===== DATA

(** X4. The verdict is positive exactly when the validator accepts the
    serial, a certificate is stored under it, that certificate is active,
    and the fourth part of the serial is the checksum recomputed from the
    stored student and course ids and the first and third parts of the
    serial; the result then carries that certificate. *)
Theorem authentic_iff (db : Store) (s : str) (cert : Certificate.t) :
  snd (verify_certificate_authenticity s db) = Ok (authentic cert) <->
  validate_serial_number s = true
  /\ get_certificate_by_serial db s = Some cert
  /\ Certificate.status cert = Some (lit "active")
  /\ exists year course_code sequential provided_hash,
       split 45 s = [year; course_code; sequential; provided_hash]
       /\ checksum_of (verifier_input cert year sequential) = Ok provided_hash.
Proof.
  split.
  - intros H. pose proof H as H'.
    apply verify_authentic_inv in H as (y & cc & n & v & tail & data & Hs & F & D & Q).
    split; [exact (accepted_valid _ _ _ _ _ _ Hs)|]. split; [exact F|]. split.
    + destruct (status_is_active (Certificate.status cert)) eqn:A;
        [now apply status_is_active_iff|].
      rewrite (verify_bad_status db s cert (accepted_valid _ _ _ _ _ _ Hs) F A) in H'.
      discriminate.
    + exists y, cc, n, (v ++ tail). split; [exact (accepted_split _ _ _ _ _ _ Hs)|].
      unfold checksum_of. now rewrite D, Q.
  - intros (V & F & St & y' & cc' & n' & v' & Sp & C).
    apply validate_iff in V as (y & cc & n & v & tail & Hs).
    rewrite (accepted_split _ _ _ _ _ _ Hs) in Sp. injection Sp as <- <- <- <-.
    assert (A : status_is_active (Certificate.status cert) = true)
      by now apply status_is_active_iff.
    destruct (verify_active db _ _ _ _ _ _ cert Hs F A) as (data & D & E).
    rewrite E. cbn [snd]. unfold checksum_of in C. rewrite D in C.
    injection C as <-. now rewrite str_eqb_refl.
Qed.

(** X5. Whatever the verifier returns as the certificate of its result is a
    row of the store whose serial number is the string that was verified;
    and a positive verdict always carries one, with status 'active'. *)
Theorem result_certificate_is_stored (db : Store) (s : str) (t : list event)
  (r : VerificationResult) :
  verify_certificate_authenticity s db = (t, Ok r) ->
  (forall c, certificate r = Some c ->
             In c (certificates db) /\ Certificate.serial_number c = s)
  /\ (is_valid r = true ->
      exists c, certificate r = Some c
                /\ Certificate.status c = Some (lit "active")).
Proof.
  intros H.
  assert (Hf : forall c, get_certificate_by_serial db s = Some c ->
                         In c (certificates db) /\ Certificate.serial_number c = s).
  { intros c F. apply find_some in F as [Hin E]. split; [exact Hin|].
    now apply str_eqb_eq. }
  destruct (validate_serial_number s) eqn:V.
  - apply validate_iff in V as (y & cc & n & v & tail & Hs).
    pose proof (accepted_valid _ _ _ _ _ _ Hs) as V.
    destruct (get_certificate_by_serial db s) as [cert|] eqn:F.
    + destruct (status_is_active (Certificate.status cert)) eqn:A.
      * destruct (verify_active db _ _ _ _ _ _ cert Hs F A) as (data & _ & E).
        rewrite E in H. injection H as _ <-.
        apply status_is_active_iff in A.
        destruct (str_eqb _ _); cbn; split;
          solve [ intros c [= <-]; now apply Hf
                | discriminate
                | intros _; now exists cert ].
      * rewrite (verify_bad_status db s cert V F A) in H. injection H as _ <-.
        cbn. split; [intros c [= <-]; now apply Hf | discriminate].
    + rewrite (verify_not_found db s V F) in H. injection H as _ <-.
      cbn. split; [discriminate | discriminate].
  - rewrite (verify_invalid_format db s V) in H. injection H as _ <-.
    cbn. split; [discriminate | discriminate].
Qed.

Lemma result_certificate_is_stored_witness :
  let db := example_store (Some (lit "revoked")) in
  let s := lit "2024-WD-0001-473895" in
  (forall c, certificate (bad_status (example_certificate (Some (lit "revoked")))) = Some c ->
             In c (certificates db) /\ Certificate.serial_number c = s)
  /\ (is_valid (bad_status (example_certificate (Some (lit "revoked")))) = true ->
      exists c, certificate (bad_status (example_certificate (Some (lit "revoked")))) = Some c
                /\ Certificate.status c = Some (lit "active")).
Proof.
  intros db s.
  apply (result_certificate_is_stored db s [SelectCertificate s]).
  vm_compute. reflexivity.
Defined.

==========

▶ _WORK TO BE COMPLETED_
If a line in the material contains the word "discriminate", copy that line.

▶ _OUTPUT OF THE EXERCISE_
      discriminate.
                | discriminate
        cbn. split; [intros c [= <-]; now apply Hf | discriminate].
      cbn. split; [discriminate | discriminate].
    cbn. split; [discriminate | discriminate].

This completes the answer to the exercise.